## SUPPLIED ENTRIES
Inductive rsection : rstate → rstate → Prop :=
| rs_die q s i : rsection (q, s) (q, set_peer_store (alter (set_alive false) i (rt_peer_store s)) s)
| rs_peer q s i f : (∀ p, rt_peer_store s !! i = Some p → same_peer p (f p)) →
    rsection (q, s) (q, set_peer_store (alter f i (rt_peer_store s)) s)
| rs_scores q s entries : rsection (q, s) (q, set_peer_scores entries s)
| rs_check q s c now : rt_running s = true →
    hs_node_id (cn_peer_handshake c) ≠ hs_node_id (rc_handshake (rt_config s)) →
    (banned (hs_node_id (cn_peer_handshake c)) now (rt_peer_scores s)).1 = false → rsection (q, s) (c :: q, s)
| rs_insert q s c limiter : c ∈ q → admissible s c →
    rsection (q, s) (q, set_peers (rt_peers s ++ [length (rt_peer_store s)])
      (set_peer_store (rt_peer_store s ++ [mkPeer c limiter true false]) s))
| rs_reap q s : rsection (q, s) (q, set_peers (live_peers s) s)
| rs_clear q s : rsection (q, s) (q, set_peers [] s)
| rs_target q s k t t' : rt_target_store s !! k = Some t → target_change s t t' →
    rsection (q, s) (q, set_target_store (<[k := t']> (rt_target_store s)) s)
| rs_manage q s endpoint now :
    (∀ k t, k ∈ rt_outbound_targets s → rt_target_store s !! k = Some t → ot_endpoint t ≠ endpoint) →
    rsection (q, s) (q, set_outbound_targets (rt_outbound_targets s ++ [length (rt_target_store s)])
      (set_target_store (rt_target_store s ++
         [mkTarget endpoint None None (rc_outbound_reconnect_initial (rt_config s)) (Some now) true]) s))
| rs_forget q s : rsection (q, s) (q, set_outbound_targets [] s)
| rs_listener q s l : rsection (q, s) (q, set_listener l s)
| rs_running q s b : rsection (q, s) (q, set_running b s)
| rs_handshake q s h : hs_node_id h = hs_node_id (rc_handshake (rt_config s)) →
    let c := rt_config s in
    rsection (q, s) (q, set_rt_config (mkRuntimeConfig (rc_listen_endpoint c) h (rc_outbound_reconnect_initial c)
      (rc_outbound_reconnect_max c) (rc_peer_score c) (rc_max_peers c) (rc_inbound_message_rate_limit c)) s).

Abbreviation rsections := (rtc rsection).

(** ** Invariant *)

Record runtime_inv (q : list P2pTcpConnection) (s : RuntimeState) : Prop := {
  ri_peers : NoDup (rt_peers s) ∧ Forall (λ i, (i < length (rt_peer_store s))%nat) (rt_peers s);
  ri_ids : ∀ i j p p', i ∈ live_peers s → j ∈ live_peers s → rt_peer_store s !! i = Some p →
    rt_peer_store s !! j = Some p' → pe_node_id p = pe_node_id p' → i = j;
  ri_self : ∀ i p, i ∈ live_peers s → rt_peer_store s !! i = Some p →
    pe_node_id p ≠ hs_node_id (rc_handshake (rt_config s));
  ri_checked : ∀ c, c ∈ q → hs_node_id (cn_peer_handshake c) ≠ hs_node_id (rc_handshake (rt_config s));
  ri_count : (length (live_peers s) ≤ rc_max_peers (rt_config s))%nat;
  ri_targets : NoDup (rt_outbound_targets s) ∧ Forall (λ k, (k < length (rt_target_store s))%nat) (rt_outbound_targets s);
  ri_endpoints : ∀ k l t t', k ∈ rt_outbound_targets s → l ∈ rt_outbound_targets s →
    rt_target_store s !! k = Some t → rt_target_store s !! l = Some t' → ot_endpoint t = ot_endpoint t' → k = l;
  ri_backoff : ∀ k t, rt_target_store s !! k = Some t →
    rc_outbound_reconnect_initial (rt_config s) ≤ ot_backoff t ≤ rc_outbound_reconnect_max (rt_config s);
  ri_retried : ∀ k t, rt_target_store s !! k = Some t → ot_next_attempt t = None → is_Some (ot_peer t);
  ri_owner : ∀ k t i, rt_target_store s !! k = Some t → ot_peer t = Some i →
    ∃ p, rt_peer_store s !! i = Some p ∧ ot_node_id t = Some (pe_node_id p) }.

Definition delays_ok (s : RuntimeState) : Prop :=
  0 < rc_outbound_reconnect_initial (rt_config s) ≤ rc_outbound_reconnect_max (rt_config s).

## ACTIVITY
Scan the entries above for the line containing "set_running b s)", and copy it and all lines after it exactly, down to and including the line containing "rc_outbound_reconnect_initial (rt_config s) ≤ ot_backoff".

## RESULT
| rs_running q s b : rsection (q, s) (q, set_running b s)
| rs_handshake q s h : hs_node_id h = hs_node_id (rc_handshake (rt_config s)) →
    let c := rt_config s in
    rsection (q, s) (q, set_rt_config (mkRuntimeConfig (rc_listen_endpoint c) h (rc_outbound_reconnect_initial c)
      (rc_outbound_reconnect_max c) (rc_peer_score c) (rc_max_peers c) (rc_inbound_message_rate_limit c)) s).

Abbreviation rsections := (rtc rsection).

(** ** Invariant *)

Record runtime_inv (q : list P2pTcpConnection) (s : RuntimeState) : Prop := {
  ri_peers : NoDup (rt_peers s) ∧ Forall (λ i, (i < length (rt_peer_store s))%nat) (rt_peers s);
  ri_ids : ∀ i j p p', i ∈ live_peers s → j ∈ live_peers s → rt_peer_store s !! i = Some p →
    rt_peer_store s !! j = Some p' → pe_node_id p = pe_node_id p' → i = j;
  ri_self : ∀ i p, i ∈ live_peers s → rt_peer_store s !! i = Some p →
    pe_node_id p ≠ hs_node_id (rc_handshake (rt_config s));
  ri_checked : ∀ c, c ∈ q → hs_node_id (cn_peer_handshake c) ≠ hs_node_id (rc_handshake (rt_config s));
  ri_count : (length (live_peers s) ≤ rc_max_peers (rt_config s))%nat;
  ri_targets : NoDup (rt_outbound_targets s) ∧ Forall (λ k, (k < length (rt_target_store s))%nat) (rt_outbound_targets s);
  ri_endpoints : ∀ k l t t', k ∈ rt_outbound_targets s → l ∈ rt_outbound_targets s →
    rt_target_store s !! k = Some t → rt_target_store s !! l = Some t' → ot_endpoint t = ot_endpoint t' → k = l;
  ri_backoff : ∀ k t, rt_target_store s !! k = Some t →
    rc_outbound_reconnect_initial (rt_config s) ≤ ot_backoff t ≤ rc_outbound_reconnect_max (rt_config s);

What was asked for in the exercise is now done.